読者です 読者をやめる 読者になる 読者になる

無欲、それは苦しい

26歳OL一人暮らし

仕事変えて気づいたやばいことたち

人の靴先舐める仕事とよく書いていたんですが、前職ではインターネット関連の会社に所属しておりました。

 

大体の連絡はチャットでした。MTGの際にはDocsに作った資料をモニターに繋げて発表という感じで、資料はチャットにポイってしておくとPCでぽちぽち見てもらえました。

現在は転職してインターネット界を離れて、人の頭の上を見た後に靴の先をじっと見つめて時間が過ぎ去るまで素数を数える仕事をしているんですけど、インターネット界の違いを痛感する毎日です。

 

ホッチキスの針の入れ替えができない

インターネットの会社入ってからホッチキスを使ったことがなかったんですよ。資料は大体データなので紙をまとめる必要なんてなかったんです。

これまでの人生でもホッチキスって使ったことほぼ無くて、針を入れ替えるほど使ったことってないんですよ。そしたら普通の会社って紙資料でMTGされるんですってね。いやぁ〜言えないですよね、26歳で初めてホッチキスの針変えたって。まぁ、針変える時にホッチキスのどこ開けたらいいのか分からなくて、変な開け方してたらバレたんですけどね。はっはっは! エコの精神どこいったんや、エコエコアザラクしてもうたんか? 

 

カラーで印刷する時は精神を削ってしまう

誤ってカラーで印刷したら怒られるようです。

一般社会では印刷する機会が多いためか、印刷一つとってもコストが馬鹿にならないんですってね。入ってすぐの時に印刷ミスってカラーで出したところ、優しく確実に締め上げられました。以後、カラーでかなりの枚数を印刷しなくてはいけない際には、緊張で体が痙攣し、ブルブルと小刻みに震える闇の右手を押さえつけなくてはいけなくなり、私はこれを「カラー印刷恐怖症」と呼んでいます。

 

社内チャットでは雑談しないので、コミュニケーションがわからない

インターネットにズブズブに浸かりきると、社内のチャットで大量のコミュニティを生み出し、業務系のチャンネルでもそれ以外のチャンネルでも話しまくることで各人のキャラクターを知れました。

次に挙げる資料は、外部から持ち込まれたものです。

Lemma saves_filters_from_slot key k labels : saves (filters_from_slot key k labels).
Proof. unfold filters_from_slot. save. Qed.
#[local] Hint Resolve saves_filters_from_slot : saved.

Lemma saves_countdown_message text value : saves (countdown_message text value).
Proof. unfold countdown_message. save. Qed.
#[local] Hint Resolve saves_countdown_message : saved.

Lemma saves_start_countdown seconds now : saves (start_countdown seconds now).
Proof. unfold start_countdown. save. Qed.
#[local] Hint Resolve saves_start_countdown : saved.

Lemma saves_tick_loop fuel now : saves (tick_loop fuel now).
Proof. induction fuel as [|fuel IH]; cbn [tick_loop]; save. Qed.
#[local] Hint Resolve saves_tick_loop : saved.

Lemma saves_tick now : saves (tick now).
Proof. unfold tick. save. Qed.
#[local] Hint Resolve saves_tick : saved.

Lemma saves_broadcast_result text : saves (broadcast_result text).
Proof. unfold broadcast_result. save. Qed.
#[local] Hint Resolve saves_broadcast_result : saved.

Lemma saves_shutdown : saves shutdown.
Proof. unfold shutdown. save. Qed.
#[local] Hint Resolve saves_shutdown : saved.

Lemma saves_handle_get conn keys raw : saves (handle_get conn keys raw).
Proof. unfold handle_get. save. Qed.
#[local] Hint Resolve saves_handle_get : saved.

Lemma saves_handle_get_datapackage conn wanted excluded : saves (handle_get_datapackage conn wanted excluded).
Proof. unfold handle_get_datapackage. save. Qed.
#[local] Hint Resolve saves_handle_get_datapackage : saved.

Lemma saves_notify_typed conn texts ty : saves (notify_typed conn texts ty).
Proof. unfold notify_typed. save. Qed.
#[local] Hint Resolve saves_notify_typed : saved.

Lemma saves_notify_multiple conn texts : saves (notify_multiple conn texts).
Proof. unfold notify_multiple. save. Qed.
#[local] Hint Resolve saves_notify_multiple : saved.

Lemma saves_notify_admin conn texts : saves (notify_admin conn texts).
Proof. unfold notify_admin. save. Qed.
#[local] Hint Resolve saves_notify_admin : saved.

Lemma saves_notify conn text : saves (notify conn text).
Proof. unfold notify. save. Qed.
#[local] Hint Resolve saves_notify : saved.

Lemma saves_broadcast_chat key display message : saves (broadcast_chat key display message).
Proof. unfold broadcast_chat. save. Qed.
#[local] Hint Resolve saves_broadcast_chat : saved.

Lemma saves_broadcast_server_chat text : saves (broadcast_server_chat text).
Proof. unfold broadcast_server_chat. save. Qed.
#[local] Hint Resolve saves_broadcast_server_chat : saved.

Lemma saves_with_slot conn k : (forall key, saves (k key)) -> saves (with_slot conn k).
Proof. intros Hk. unfold with_slot. save. Qed.

Lemma saves_asterisks : saves asterisks.
Proof. unfold asterisks. save. Qed.
#[local] Hint Resolve saves_asterisks : saved.

Lemma saves_cmd_help conn : saves (cmd_help conn).
Proof. unfold cmd_help. save. Qed.
#[local] Hint Resolve saves_cmd_help : saved.

Lemma saves_cmd_license conn : saves (cmd_license conn).
Proof. unfold cmd_license. save. Qed.
#[local] Hint Resolve saves_cmd_license : saved.

Lemma saves_cmd_options conn : saves (cmd_options conn).
Proof. unfold cmd_options. save. Qed.
#[local] Hint Resolve saves_cmd_options : saved.

Lemma saves_cmd_players conn : saves (cmd_players conn).
Proof. unfold cmd_players. save. Qed.
#[local] Hint Resolve saves_cmd_players : saved.

Lemma saves_cmd_status conn tag : saves (cmd_status conn tag).
Proof. unfold cmd_status. save. Qed.
#[local] Hint Resolve saves_cmd_status : saved.

Lemma saves_cmd_location_list conn text missing : saves (cmd_location_list conn text missing).
Proof. unfold cmd_location_list. save. Qed.
#[local] Hint Resolve saves_cmd_location_list : saved.

Lemma saves_cmd_release conn : saves (cmd_release conn).
Proof. unfold cmd_release. save. Qed.
#[local] Hint Resolve saves_cmd_release : saved.

Lemma saves_cmd_collect conn : saves (cmd_collect conn).
Proof. unfold cmd_collect. save. Qed.
#[local] Hint Resolve saves_cmd_collect : saved.

Lemma saves_cmd_countdown conn seconds : saves (cmd_countdown conn seconds).
Proof. unfold cmd_countdown. save. Qed.
#[local] Hint Resolve saves_cmd_countdown : saved.

Lemma saves_report_remaining conn key : saves (report_remaining conn key).
Proof. unfold report_remaining. save. Qed.
#[local] Hint Resolve saves_report_remaining : saved.

Lemma saves_cmd_remaining conn : saves (cmd_remaining conn).
Proof. unfold cmd_remaining. save. Qed.
#[local] Hint Resolve saves_cmd_remaining : saved.

Lemma saves_cmd_alias conn name : saves (cmd_alias conn name).
Proof. unfold cmd_alias. save. Qed.
#[local] Hint Resolve saves_cmd_alias : saved.

Lemma saves_push_option_update push name : saves (push_option_update push name).
Proof. unfold push_option_update. save. Qed.
#[local] Hint Resolve saves_push_option_update : saved.

Lemma saves_apply_option name value : saves (apply_option name value).
Proof. unfold apply_option. save. Qed.
#[local] Hint Resolve saves_apply_option : saved.

Lemma saves_admin_out conn text : saves (admin_out conn text).
Proof. unfold admin_out. save. Qed.
#[local] Hint Resolve saves_admin_out : saved.

Lemma saves_server_cmd_help conn : saves (server_cmd_help conn).
Proof. unfold server_cmd_help. save. Qed.
#[local] Hint Resolve saves_server_cmd_help : saved.

Lemma saves_server_cmd_options conn : saves (server_cmd_options conn).
Proof. unfold server_cmd_options. save. Qed.
#[local] Hint Resolve saves_server_cmd_options : saved.

Lemma saves_server_cmd_option conn args : saves (server_cmd_option conn args).
Proof. unfold server_cmd_option. save. Qed.
#[local] Hint Resolve saves_server_cmd_option : saved.

Lemma saves_server_command conn raw : saves (server_command conn raw).
Proof. unfold server_command. save. Qed.
#[local] Hint Resolve saves_server_command : saved.

Definition granted {A B} (x : result A B) : bool := match x with Ok _ => true | Err _ => false end.

Definition yields {A} (P : A -> Prop) (m : M A) : Prop := forall r a r' es, m r = Ok (a, r', es) -> P a.

Lemma yields_ret {A} (P : A -> Prop) a : P a -> yields P (mret a).
Proof. by intros Ha r ? ? ? [= <- _ _]. Qed.

Lemma yields_bind {A C} (P : C -> Prop) (m : M A) (k : A -> M C) : (forall a, yields P (k a)) -> yields P (m ≫= k).
Proof.
  intros Hk r c r' es. unfold mbind, M_bind. destruct (m r) as [[[a r1] e1]|]; [|done].
  destruct (k a r1) as [[[c' r2] e2]|] eqn:E; [|done]. intros [= <- _ _]. by eapply Hk.
Qed.

Lemma read_then {A C} (g : Room -> A) (k : A -> M C) r c r' es :
  (read g ≫= k) r = Ok (c, r', es) -> k (g r) r = Ok (c, r', es).
Proof. cbv [mbind M_bind read]. by destruct (k (g r) r) as [[[? ?] ?]|]. Qed.

(** What is refused changes nothing; the caller marks what is granted. *)
Lemma grant_items_refused key wanted count announce r a r' es :
  grant_items key wanted count announce r = Ok (a, r', es) -> granted a = false -> same_save r r'.
Proof.
  intros E Hg. revert E. unfold grant_items. intros E%read_then. cbn [id] in E.
  destruct (names_of r key.2) as [names|]; [|by injection E as <- <- _].
  destruct (intended _ _) as [[name ?|? ? message]|]; [|by injection E as <- <- _..].
  exfalso. enough (granted a = true) by congruence.
  revert E. apply (yields_bind (fun x => granted x = true)). intros id_. cbv zeta.
  apply yields_bind. intros _. apply yields_bind. intros r1. apply yields_bind. intros _. apply yields_bind. intros _.
  apply yields_bind. intros _. by apply yields_ret.
Qed.

Lemma saves_cmd_getitem conn wanted : saves (cmd_getitem conn wanted).
Proof.
  unfold cmd_getitem. apply saves_bind; [apply saves_read|]. intros r. destruct (negb _); [save|].
  apply saves_with_slot. intros key. apply (saves_bind_good (fun x => granted x = false)).
  - intros r0 a0 r' es E Hg. right. by eapply grant_items_refused.
  - intros [x|x] Hg; [done|]. save.
  - intros [x|x] Hg; [apply marks_dirty|by destruct Hg].
Qed.
#[local] Hint Resolve saves_cmd_getitem : saved.
#[local] Hint Resolve saves_cmd_getitem : saved.

Lemma saves_mask_admin command : saves (mask_admin command).
Proof. unfold mask_admin. save. Qed.
#[local] Hint Resolve saves_mask_admin : saved.

Lemma saves_admin_login conn supplied password : saves (admin_login conn supplied password).
Proof. unfold admin_login. save. Qed.
#[local] Hint Resolve saves_admin_login : saved.

Lemma saves_cmd_admin conn command : saves (cmd_admin conn command).
Proof. unfold cmd_admin. save. Qed.
#[local] Hint Resolve saves_cmd_admin : saved.

Lemma saves_notify_caller conn text : saves (notify_caller conn text).
Proof. unfold notify_caller. save. Qed.
#[local] Hint Resolve saves_notify_caller : saved.

Lemma saves_choose_hints unfound limit : saves (choose_hints unfound limit).
Proof. unfold choose_hints. save. Qed.
#[local] Hint Resolve saves_choose_hints : saved.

世の中の一般的な会社では恐らく、「ヒューッ!」というノリでチャットをしないらしく、淡々とした業務連絡が流れてきます。現実世界では勿論、寸暇を惜しんで労働しているので業務外の話をしません。最初にチャットでどこまで冗談が言えるのか試して…ということが出来ないのですが、皆さんどうやって解決してるんです? たばこ? 酒? 女?

 

新聞の読み方わかんない

ニュースなんてインターネッツで調べたら良いと思っていたのですが、そうもいきません。新聞を読んで世の中を広く知らねば、会うたびに会話の導入で天気の話しかしないお天気おばさんになってしまいます。そこで、就職活動の時も死ぬ気で避けていた新聞を初めて読むようになりました。

一線の間仕切りで違うテーマが隣接しているレイアウトには度々発狂しそうになりましたが、一ヶ月毎日読んでたらなんとか読めるようになってきました。毎日あの紙を埋めるニュースが生まれ、明日には消える諸行無常を感じながら黙々と読み、一日一日の老いを感じている悲しい日々です。

 

 

環境が変われば方法も変わります。方法が変わる時に初めて文化の違いを知るのでしょう。名刺交換も碌にやったことが無くて、何回か「無礼すぎて死ぬかな」と思ったんですが、なんとか毎日を過ごしています。一般社会に馴染もうとしている異星人ですが、いつか地球の水もおいしくいただけるように心を機械化していきたいです。